Exercise aim:
Write the listing below out again exactly, though only as far as the line with "Definition Lifecycle_make (cfg", which is included.

(Given records begins)

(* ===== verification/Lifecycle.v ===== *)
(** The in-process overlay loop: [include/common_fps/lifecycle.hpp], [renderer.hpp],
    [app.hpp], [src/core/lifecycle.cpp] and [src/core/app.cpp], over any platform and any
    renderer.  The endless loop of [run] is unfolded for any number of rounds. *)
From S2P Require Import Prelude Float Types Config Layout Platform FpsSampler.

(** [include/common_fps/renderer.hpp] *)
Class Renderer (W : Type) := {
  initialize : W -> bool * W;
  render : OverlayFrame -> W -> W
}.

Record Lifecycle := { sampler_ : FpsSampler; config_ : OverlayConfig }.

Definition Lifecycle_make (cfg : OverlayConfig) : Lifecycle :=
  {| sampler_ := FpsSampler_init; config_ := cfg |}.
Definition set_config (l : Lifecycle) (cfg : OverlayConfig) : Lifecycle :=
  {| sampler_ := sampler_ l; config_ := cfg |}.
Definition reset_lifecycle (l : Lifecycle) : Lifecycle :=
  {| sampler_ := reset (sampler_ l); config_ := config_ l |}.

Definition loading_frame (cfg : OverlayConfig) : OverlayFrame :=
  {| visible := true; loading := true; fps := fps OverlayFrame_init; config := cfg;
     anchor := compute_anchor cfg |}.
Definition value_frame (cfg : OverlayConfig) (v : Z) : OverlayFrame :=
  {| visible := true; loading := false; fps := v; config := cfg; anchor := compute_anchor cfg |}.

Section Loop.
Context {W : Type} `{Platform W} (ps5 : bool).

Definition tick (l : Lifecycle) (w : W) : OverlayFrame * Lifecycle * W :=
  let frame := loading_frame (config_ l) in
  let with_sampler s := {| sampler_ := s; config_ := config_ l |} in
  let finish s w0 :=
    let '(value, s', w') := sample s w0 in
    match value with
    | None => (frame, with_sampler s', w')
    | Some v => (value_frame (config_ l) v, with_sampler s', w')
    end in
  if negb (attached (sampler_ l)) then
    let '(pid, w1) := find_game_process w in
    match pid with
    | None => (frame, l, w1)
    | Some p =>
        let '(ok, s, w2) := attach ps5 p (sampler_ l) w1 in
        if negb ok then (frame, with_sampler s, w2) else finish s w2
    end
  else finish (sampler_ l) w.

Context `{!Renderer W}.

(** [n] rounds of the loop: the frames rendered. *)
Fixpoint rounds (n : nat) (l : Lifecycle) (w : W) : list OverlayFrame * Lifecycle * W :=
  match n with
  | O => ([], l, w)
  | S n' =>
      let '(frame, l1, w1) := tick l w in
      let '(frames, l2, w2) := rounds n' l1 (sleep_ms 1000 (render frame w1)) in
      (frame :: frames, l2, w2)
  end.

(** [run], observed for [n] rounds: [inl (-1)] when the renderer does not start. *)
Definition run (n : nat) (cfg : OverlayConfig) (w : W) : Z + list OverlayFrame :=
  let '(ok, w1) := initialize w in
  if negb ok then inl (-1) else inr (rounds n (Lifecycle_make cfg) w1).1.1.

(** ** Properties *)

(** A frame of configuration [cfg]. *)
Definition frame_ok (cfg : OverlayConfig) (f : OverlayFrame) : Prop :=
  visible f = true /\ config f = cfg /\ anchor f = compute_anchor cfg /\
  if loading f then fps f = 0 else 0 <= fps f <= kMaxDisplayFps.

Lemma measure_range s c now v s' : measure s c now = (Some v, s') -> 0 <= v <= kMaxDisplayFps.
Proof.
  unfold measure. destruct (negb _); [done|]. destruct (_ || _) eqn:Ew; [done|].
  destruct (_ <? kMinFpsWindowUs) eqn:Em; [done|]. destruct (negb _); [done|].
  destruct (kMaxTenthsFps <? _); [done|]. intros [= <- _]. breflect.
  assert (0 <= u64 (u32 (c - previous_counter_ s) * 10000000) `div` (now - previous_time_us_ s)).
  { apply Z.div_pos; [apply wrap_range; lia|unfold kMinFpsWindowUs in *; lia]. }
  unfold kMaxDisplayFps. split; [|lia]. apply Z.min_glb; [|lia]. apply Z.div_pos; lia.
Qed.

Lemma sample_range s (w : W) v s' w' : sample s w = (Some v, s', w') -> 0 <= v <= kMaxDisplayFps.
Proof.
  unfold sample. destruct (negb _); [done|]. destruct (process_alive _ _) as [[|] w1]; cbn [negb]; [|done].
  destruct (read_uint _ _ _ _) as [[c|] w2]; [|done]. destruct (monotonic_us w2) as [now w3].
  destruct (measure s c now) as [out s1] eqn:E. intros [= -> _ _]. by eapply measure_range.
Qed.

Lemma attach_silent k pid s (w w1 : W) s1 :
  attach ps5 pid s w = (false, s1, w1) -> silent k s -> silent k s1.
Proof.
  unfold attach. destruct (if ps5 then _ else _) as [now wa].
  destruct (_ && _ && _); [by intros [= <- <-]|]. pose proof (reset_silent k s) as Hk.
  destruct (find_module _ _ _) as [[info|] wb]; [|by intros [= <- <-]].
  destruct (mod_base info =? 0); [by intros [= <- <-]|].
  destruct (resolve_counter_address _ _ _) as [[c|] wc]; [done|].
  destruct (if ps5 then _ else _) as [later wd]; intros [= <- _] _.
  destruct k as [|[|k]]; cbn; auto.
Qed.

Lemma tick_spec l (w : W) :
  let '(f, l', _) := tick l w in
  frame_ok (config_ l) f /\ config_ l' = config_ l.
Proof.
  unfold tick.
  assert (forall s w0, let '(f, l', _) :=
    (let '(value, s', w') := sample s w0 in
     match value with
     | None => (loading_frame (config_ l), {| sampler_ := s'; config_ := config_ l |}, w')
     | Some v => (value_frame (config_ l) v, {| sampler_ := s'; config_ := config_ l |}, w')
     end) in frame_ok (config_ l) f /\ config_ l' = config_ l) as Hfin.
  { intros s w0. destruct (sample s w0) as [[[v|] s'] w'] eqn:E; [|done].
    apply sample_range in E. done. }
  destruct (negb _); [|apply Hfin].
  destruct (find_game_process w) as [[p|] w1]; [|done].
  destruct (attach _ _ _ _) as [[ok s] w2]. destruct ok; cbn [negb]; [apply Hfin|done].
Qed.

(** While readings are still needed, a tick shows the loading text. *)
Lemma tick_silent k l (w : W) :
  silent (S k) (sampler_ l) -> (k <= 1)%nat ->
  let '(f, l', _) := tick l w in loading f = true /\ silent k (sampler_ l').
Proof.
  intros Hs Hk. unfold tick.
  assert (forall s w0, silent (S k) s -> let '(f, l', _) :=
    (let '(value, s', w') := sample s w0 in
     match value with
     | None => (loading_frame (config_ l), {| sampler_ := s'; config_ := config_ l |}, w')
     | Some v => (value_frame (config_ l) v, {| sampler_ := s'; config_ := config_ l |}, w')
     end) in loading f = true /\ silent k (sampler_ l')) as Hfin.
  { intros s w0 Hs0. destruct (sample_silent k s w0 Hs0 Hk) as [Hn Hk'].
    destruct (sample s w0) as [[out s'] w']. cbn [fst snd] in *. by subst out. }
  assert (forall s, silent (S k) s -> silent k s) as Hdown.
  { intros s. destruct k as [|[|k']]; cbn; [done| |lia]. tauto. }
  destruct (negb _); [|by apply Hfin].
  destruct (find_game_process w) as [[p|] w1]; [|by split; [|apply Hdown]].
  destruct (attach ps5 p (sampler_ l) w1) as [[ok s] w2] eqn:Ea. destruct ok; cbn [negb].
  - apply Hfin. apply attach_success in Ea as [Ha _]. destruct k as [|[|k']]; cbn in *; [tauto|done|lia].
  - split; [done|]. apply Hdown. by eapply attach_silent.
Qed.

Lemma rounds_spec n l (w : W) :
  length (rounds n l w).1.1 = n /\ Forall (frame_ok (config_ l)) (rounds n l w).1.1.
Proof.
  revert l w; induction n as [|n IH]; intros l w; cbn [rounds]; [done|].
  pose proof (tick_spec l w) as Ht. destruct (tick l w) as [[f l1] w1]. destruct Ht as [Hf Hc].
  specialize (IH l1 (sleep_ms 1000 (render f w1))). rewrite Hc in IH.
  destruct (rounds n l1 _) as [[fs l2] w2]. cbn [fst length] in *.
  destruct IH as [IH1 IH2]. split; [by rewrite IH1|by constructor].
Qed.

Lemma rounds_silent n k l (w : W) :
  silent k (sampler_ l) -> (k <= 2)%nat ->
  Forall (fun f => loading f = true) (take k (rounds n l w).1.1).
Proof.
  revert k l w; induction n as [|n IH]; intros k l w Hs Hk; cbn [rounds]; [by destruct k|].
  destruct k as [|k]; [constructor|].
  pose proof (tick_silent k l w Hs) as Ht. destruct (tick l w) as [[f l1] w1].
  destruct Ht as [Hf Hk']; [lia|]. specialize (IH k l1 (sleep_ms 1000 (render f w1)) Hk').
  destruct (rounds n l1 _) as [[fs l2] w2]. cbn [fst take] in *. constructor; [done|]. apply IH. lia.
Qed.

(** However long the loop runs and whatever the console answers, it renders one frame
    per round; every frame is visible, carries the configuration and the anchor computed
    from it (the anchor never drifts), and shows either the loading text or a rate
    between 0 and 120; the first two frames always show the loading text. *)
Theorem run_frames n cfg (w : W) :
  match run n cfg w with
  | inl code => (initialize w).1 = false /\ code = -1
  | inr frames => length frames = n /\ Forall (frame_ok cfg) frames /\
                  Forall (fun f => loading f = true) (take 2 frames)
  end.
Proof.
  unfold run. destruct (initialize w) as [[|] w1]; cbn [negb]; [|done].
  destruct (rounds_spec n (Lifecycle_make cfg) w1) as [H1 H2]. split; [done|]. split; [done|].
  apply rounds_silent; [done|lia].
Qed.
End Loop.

(Given records ends)

Solved exercise:
(* ===== verification/Lifecycle.v ===== *)
(** The in-process overlay loop: [include/common_fps/lifecycle.hpp], [renderer.hpp],
    [app.hpp], [src/core/lifecycle.cpp] and [src/core/app.cpp], over any platform and any
    renderer.  The endless loop of [run] is unfolded for any number of rounds. *)
From S2P Require Import Prelude Float Types Config Layout Platform FpsSampler.

(** [include/common_fps/renderer.hpp] *)
Class Renderer (W : Type) := {
  initialize : W -> bool * W;
  render : OverlayFrame -> W -> W
}.

Record Lifecycle := { sampler_ : FpsSampler; config_ : OverlayConfig }.

Definition Lifecycle_make (cfg : OverlayConfig) : Lifecycle :=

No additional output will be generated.